**WORK TO BE COMPLETED:**
All of the data must be printed exactly; please include every line.

────────

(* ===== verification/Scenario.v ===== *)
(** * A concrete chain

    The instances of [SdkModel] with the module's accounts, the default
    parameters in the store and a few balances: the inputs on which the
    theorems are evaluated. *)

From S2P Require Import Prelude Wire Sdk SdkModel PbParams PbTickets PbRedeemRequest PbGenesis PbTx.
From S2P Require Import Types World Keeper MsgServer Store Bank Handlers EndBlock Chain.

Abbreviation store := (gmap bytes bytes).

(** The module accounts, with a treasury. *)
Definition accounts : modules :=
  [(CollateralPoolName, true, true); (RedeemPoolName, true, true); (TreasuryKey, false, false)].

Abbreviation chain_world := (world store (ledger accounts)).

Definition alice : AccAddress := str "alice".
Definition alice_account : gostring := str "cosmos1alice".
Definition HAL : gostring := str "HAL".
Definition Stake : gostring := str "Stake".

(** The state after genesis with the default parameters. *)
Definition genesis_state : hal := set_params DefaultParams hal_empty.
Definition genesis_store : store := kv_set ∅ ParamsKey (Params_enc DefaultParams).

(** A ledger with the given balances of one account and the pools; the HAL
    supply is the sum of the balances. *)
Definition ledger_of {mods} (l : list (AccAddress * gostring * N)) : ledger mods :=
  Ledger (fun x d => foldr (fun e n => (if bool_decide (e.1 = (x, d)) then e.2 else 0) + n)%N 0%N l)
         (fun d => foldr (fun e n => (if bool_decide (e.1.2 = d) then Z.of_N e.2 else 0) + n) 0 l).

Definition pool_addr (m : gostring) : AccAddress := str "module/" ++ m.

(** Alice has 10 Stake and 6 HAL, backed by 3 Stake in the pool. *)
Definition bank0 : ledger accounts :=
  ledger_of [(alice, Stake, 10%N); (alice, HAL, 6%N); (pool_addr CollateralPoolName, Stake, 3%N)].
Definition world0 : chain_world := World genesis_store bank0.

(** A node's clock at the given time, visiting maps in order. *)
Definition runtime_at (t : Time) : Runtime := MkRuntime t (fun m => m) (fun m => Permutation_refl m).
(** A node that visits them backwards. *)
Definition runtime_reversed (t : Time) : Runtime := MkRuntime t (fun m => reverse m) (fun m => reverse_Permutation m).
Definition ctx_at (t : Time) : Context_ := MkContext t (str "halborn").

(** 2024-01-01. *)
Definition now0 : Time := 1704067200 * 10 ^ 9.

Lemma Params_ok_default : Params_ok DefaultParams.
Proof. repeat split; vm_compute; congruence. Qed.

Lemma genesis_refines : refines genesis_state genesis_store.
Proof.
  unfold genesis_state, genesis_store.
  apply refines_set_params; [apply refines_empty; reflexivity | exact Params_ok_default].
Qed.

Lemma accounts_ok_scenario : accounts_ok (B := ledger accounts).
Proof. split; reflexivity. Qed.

────────

**ANSWER FOR THE TASK:**
(* ===== verification/Scenario.v ===== *)
(** * A concrete chain

    The instances of [SdkModel] with the module's accounts, the default
    parameters in the store and a few balances: the inputs on which the
    theorems are evaluated. *)

From S2P Require Import Prelude Wire Sdk SdkModel PbParams PbTickets PbRedeemRequest PbGenesis PbTx.
From S2P Require Import Types World Keeper MsgServer Store Bank Handlers EndBlock Chain.

Abbreviation store := (gmap bytes bytes).

(** The module accounts, with a treasury. *)
Definition accounts : modules :=
  [(CollateralPoolName, true, true); (RedeemPoolName, true, true); (TreasuryKey, false, false)].

Abbreviation chain_world := (world store (ledger accounts)).

Definition alice : AccAddress := str "alice".
Definition alice_account : gostring := str "cosmos1alice".
Definition HAL : gostring := str "HAL".
Definition Stake : gostring := str "Stake".

(** The state after genesis with the default parameters. *)
Definition genesis_state : hal := set_params DefaultParams hal_empty.
Definition genesis_store : store := kv_set ∅ ParamsKey (Params_enc DefaultParams).

(** A ledger with the given balances of one account and the pools; the HAL
    supply is the sum of the balances. *)
Definition ledger_of {mods} (l : list (AccAddress * gostring * N)) : ledger mods :=
  Ledger (fun x d => foldr (fun e n => (if bool_decide (e.1 = (x, d)) then e.2 else 0) + n)%N 0%N l)
         (fun d => foldr (fun e n => (if bool_decide (e.1.2 = d) then Z.of_N e.2 else 0) + n) 0 l).

Definition pool_addr (m : gostring) : AccAddress := str "module/" ++ m.

(** Alice has 10 Stake and 6 HAL, backed by 3 Stake in the pool. *)
Definition bank0 : ledger accounts :=
  ledger_of [(alice, Stake, 10%N); (alice, HAL, 6%N); (pool_addr CollateralPoolName, Stake, 3%N)].
Definition world0 : chain_world := World genesis_store bank0.

(** A node's clock at the given time, visiting maps in order. *)
Definition runtime_at (t : Time) : Runtime := MkRuntime t (fun m => m) (fun m => Permutation_refl m).
(** A node that visits them backwards. *)
Definition runtime_reversed (t : Time) : Runtime := MkRuntime t (fun m => reverse m) (fun m => reverse_Permutation m).
Definition ctx_at (t : Time) : Context_ := MkContext t (str "halborn").

(** 2024-01-01. *)
Definition now0 : Time := 1704067200 * 10 ^ 9.

Lemma Params_ok_default : Params_ok DefaultParams.
Proof. repeat split; vm_compute; congruence. Qed.

Lemma genesis_refines : refines genesis_state genesis_store.
Proof.
  unfold genesis_state, genesis_store.
  apply refines_set_params; [apply refines_empty; reflexivity | exact Params_ok_default].
Qed.

Lemma accounts_ok_scenario : accounts_ok (B := ledger accounts).
Proof. split; reflexivity. Qed.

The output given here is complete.